* Problem description *
Copy word for word, please, the lines of the entries below running from the one containing "(** * internal/account/auth: accounts" to the one containing "compare the login", both ends included.
■ ■ ■ ■
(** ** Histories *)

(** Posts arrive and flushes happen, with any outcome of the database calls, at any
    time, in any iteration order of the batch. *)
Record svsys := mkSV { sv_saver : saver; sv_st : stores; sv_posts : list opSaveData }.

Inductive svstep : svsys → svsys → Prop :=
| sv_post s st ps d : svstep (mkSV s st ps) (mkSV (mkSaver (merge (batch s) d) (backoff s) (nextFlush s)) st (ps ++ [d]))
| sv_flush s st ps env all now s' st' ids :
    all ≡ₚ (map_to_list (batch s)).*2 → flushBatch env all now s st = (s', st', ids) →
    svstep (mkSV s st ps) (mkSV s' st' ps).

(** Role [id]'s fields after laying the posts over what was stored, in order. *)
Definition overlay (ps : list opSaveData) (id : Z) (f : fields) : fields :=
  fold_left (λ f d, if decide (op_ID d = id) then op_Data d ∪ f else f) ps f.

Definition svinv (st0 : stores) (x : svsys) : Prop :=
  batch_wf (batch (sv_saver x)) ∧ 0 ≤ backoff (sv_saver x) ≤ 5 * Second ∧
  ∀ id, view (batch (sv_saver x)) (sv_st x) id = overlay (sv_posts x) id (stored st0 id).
■ ■ ■ ■
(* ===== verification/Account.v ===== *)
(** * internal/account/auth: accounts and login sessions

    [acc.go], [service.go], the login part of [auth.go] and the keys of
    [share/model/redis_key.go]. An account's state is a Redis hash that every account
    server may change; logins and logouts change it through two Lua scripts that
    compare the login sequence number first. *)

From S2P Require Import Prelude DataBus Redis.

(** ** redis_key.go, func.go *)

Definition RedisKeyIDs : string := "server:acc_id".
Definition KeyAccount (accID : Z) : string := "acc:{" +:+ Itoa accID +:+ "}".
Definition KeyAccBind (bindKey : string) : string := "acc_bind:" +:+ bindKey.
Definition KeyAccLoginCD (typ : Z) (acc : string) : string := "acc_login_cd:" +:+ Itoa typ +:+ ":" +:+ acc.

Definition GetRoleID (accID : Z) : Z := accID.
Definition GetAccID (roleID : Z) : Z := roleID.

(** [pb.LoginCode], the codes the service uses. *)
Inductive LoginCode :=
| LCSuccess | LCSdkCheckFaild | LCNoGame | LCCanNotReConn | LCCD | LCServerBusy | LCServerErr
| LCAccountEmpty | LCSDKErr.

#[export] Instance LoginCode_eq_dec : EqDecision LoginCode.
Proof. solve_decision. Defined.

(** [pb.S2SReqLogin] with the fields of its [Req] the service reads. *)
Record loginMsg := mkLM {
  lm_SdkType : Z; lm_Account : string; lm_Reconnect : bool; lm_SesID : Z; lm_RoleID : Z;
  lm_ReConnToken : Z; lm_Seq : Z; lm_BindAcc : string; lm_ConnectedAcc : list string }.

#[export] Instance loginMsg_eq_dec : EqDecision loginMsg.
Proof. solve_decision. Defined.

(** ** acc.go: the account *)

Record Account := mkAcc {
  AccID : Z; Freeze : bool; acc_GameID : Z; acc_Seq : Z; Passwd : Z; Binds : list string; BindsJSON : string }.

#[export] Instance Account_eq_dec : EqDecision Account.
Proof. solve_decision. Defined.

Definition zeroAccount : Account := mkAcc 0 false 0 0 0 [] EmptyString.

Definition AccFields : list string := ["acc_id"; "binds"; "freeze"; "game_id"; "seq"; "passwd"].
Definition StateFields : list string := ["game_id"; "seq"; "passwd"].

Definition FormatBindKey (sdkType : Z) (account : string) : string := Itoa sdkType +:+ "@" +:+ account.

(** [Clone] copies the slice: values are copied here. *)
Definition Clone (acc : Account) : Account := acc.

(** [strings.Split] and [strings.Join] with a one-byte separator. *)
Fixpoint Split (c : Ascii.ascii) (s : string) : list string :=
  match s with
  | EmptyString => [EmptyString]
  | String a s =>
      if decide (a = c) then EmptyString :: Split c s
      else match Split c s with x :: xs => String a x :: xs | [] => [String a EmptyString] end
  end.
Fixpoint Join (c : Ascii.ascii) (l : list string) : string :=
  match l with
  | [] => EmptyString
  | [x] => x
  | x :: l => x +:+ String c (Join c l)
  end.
■ ■ ■ ■
* Finished exercise *
(** * internal/account/auth: accounts and login sessions

    [acc.go], [service.go], the login part of [auth.go] and the keys of
    [share/model/redis_key.go]. An account's state is a Redis hash that every account
    server may change; logins and logouts change it through two Lua scripts that
    compare the login sequence number first. *)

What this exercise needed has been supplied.